→ Your objective:
Across the records that follow, give the number of lines containing the word "wBody" and nothing else.

** Opening Input material block **

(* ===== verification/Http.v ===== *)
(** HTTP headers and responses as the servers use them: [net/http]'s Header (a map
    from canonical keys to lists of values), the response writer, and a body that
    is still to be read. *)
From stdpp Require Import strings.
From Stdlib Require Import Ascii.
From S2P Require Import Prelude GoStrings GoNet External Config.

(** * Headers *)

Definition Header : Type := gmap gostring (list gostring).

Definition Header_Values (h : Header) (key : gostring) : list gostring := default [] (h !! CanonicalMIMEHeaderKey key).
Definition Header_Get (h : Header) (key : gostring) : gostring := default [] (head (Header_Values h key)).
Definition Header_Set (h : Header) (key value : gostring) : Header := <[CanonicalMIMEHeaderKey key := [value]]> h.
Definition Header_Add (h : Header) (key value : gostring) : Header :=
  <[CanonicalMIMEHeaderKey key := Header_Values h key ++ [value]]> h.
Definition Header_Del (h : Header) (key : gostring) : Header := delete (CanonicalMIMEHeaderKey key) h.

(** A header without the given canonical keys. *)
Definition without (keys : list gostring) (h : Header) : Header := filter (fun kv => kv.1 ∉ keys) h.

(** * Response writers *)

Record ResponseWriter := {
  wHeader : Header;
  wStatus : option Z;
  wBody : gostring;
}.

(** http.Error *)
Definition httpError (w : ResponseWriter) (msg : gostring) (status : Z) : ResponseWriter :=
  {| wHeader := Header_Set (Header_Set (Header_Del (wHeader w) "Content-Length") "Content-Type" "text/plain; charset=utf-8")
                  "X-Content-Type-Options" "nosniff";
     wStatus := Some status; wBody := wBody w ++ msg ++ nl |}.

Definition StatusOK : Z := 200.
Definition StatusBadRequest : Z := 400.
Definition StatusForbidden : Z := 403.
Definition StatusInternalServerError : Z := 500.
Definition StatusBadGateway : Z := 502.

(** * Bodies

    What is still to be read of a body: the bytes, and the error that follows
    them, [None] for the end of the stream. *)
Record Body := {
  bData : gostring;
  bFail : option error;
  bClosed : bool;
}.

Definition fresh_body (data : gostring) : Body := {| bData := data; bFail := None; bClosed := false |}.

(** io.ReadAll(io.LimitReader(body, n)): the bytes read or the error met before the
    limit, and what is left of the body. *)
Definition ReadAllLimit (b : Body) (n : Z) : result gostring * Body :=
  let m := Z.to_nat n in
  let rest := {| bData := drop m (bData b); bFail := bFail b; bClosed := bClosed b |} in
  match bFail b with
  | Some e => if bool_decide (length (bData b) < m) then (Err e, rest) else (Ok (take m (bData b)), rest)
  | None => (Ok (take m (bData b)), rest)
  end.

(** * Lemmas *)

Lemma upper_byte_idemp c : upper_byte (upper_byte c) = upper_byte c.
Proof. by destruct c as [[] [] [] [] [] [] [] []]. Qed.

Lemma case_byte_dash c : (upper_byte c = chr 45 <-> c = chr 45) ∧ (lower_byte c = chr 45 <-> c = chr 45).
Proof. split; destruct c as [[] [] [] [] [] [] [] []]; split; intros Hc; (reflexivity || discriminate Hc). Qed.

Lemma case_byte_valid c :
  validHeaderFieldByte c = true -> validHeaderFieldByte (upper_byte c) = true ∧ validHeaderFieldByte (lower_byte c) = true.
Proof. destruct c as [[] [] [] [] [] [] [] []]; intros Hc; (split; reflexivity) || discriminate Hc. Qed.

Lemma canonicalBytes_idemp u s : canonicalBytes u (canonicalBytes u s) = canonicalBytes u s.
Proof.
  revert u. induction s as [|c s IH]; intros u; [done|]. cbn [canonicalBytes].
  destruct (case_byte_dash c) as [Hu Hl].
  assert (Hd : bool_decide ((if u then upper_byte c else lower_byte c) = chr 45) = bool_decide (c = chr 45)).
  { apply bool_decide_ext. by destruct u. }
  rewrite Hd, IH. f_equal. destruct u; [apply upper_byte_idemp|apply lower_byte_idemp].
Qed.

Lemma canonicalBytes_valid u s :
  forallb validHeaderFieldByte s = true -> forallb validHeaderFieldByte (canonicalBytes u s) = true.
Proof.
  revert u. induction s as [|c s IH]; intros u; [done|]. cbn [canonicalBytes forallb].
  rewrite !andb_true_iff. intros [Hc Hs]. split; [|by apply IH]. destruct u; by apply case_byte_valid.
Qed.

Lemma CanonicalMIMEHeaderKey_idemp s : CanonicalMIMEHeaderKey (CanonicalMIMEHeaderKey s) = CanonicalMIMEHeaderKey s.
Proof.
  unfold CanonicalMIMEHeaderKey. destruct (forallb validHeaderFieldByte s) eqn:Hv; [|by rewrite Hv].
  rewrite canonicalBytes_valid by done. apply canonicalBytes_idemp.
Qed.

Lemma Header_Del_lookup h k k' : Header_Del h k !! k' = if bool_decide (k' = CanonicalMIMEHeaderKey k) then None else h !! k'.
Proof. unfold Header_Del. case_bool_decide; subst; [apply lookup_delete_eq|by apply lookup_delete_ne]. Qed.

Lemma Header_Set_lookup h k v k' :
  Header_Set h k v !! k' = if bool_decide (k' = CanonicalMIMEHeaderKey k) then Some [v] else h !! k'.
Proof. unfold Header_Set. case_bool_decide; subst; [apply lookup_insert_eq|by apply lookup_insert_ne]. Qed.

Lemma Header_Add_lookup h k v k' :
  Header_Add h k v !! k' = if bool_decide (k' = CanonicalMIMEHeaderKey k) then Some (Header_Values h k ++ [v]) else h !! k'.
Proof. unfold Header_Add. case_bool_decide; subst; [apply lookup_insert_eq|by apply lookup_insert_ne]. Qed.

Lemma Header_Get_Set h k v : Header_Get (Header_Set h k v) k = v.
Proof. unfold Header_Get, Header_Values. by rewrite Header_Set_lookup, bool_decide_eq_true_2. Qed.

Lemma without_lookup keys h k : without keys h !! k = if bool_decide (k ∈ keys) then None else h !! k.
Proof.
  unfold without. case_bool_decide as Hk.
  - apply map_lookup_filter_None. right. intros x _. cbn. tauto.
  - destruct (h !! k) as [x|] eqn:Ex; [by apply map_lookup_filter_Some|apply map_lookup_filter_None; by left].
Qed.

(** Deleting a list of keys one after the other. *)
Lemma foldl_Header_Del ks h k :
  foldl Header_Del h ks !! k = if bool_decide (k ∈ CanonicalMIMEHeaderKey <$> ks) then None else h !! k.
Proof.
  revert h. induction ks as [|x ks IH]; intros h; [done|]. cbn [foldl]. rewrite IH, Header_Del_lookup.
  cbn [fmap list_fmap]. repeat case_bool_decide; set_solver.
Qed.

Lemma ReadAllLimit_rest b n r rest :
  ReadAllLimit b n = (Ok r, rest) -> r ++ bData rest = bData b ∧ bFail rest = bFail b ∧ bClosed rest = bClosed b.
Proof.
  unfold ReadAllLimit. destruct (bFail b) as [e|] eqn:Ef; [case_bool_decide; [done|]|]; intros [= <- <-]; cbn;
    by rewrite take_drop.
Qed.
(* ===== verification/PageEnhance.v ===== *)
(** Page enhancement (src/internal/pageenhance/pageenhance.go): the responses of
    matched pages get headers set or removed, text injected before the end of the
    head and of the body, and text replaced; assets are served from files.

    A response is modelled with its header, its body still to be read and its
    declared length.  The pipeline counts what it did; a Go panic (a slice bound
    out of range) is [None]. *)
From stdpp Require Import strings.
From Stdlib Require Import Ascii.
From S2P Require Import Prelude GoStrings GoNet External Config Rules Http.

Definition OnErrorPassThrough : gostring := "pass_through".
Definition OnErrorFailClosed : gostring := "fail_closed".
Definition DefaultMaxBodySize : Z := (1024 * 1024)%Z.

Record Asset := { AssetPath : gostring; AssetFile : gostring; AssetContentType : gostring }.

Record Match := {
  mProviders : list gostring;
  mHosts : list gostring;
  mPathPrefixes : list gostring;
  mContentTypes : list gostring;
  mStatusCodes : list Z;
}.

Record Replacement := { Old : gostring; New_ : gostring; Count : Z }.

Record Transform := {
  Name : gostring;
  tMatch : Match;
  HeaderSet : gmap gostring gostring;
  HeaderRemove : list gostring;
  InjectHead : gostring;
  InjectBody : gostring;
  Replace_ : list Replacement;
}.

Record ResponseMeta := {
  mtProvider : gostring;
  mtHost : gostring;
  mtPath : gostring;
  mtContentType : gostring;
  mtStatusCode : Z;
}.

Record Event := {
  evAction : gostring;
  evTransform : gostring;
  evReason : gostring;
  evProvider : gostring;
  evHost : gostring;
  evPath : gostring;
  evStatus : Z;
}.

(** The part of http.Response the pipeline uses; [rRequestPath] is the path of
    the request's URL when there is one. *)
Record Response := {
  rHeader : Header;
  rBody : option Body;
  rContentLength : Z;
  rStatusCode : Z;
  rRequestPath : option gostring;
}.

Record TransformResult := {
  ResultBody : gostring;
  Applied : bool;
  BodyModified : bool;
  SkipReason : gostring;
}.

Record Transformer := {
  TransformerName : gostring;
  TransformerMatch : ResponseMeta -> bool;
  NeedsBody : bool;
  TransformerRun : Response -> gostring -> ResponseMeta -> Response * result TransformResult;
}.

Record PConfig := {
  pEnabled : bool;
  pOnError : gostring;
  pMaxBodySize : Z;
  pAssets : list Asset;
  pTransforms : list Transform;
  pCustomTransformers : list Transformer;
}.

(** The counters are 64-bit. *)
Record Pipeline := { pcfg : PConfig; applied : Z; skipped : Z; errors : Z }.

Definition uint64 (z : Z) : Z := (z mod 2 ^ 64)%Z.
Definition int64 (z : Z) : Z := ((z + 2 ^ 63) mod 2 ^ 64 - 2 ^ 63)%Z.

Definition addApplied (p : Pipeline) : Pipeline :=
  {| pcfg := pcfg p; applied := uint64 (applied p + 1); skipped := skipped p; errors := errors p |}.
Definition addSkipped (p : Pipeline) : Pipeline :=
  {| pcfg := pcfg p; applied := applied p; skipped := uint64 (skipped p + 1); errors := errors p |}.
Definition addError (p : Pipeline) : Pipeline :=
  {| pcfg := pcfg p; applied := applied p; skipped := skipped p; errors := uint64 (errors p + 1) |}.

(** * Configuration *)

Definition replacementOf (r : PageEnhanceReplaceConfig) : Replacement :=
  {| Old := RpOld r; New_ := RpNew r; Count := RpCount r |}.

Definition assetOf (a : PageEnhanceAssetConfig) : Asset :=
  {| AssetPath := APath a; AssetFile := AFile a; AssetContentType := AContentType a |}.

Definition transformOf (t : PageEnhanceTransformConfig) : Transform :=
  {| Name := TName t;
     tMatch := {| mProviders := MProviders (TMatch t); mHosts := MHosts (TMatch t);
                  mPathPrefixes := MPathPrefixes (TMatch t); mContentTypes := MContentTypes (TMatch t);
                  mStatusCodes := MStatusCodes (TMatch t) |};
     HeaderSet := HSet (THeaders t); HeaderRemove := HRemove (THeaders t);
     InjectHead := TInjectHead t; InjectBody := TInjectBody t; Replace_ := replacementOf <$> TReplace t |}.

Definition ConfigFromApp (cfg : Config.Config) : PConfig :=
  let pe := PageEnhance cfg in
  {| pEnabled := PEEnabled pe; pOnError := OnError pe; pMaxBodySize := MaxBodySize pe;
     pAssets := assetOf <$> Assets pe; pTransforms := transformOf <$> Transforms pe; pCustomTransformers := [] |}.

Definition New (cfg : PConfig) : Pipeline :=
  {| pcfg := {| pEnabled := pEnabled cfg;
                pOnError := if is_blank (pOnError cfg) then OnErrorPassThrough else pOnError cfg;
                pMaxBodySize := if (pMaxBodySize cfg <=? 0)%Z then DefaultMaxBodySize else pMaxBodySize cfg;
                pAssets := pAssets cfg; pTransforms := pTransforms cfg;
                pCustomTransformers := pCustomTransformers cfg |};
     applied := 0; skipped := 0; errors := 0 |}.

** Closing Input material block **

→ Task answer:
2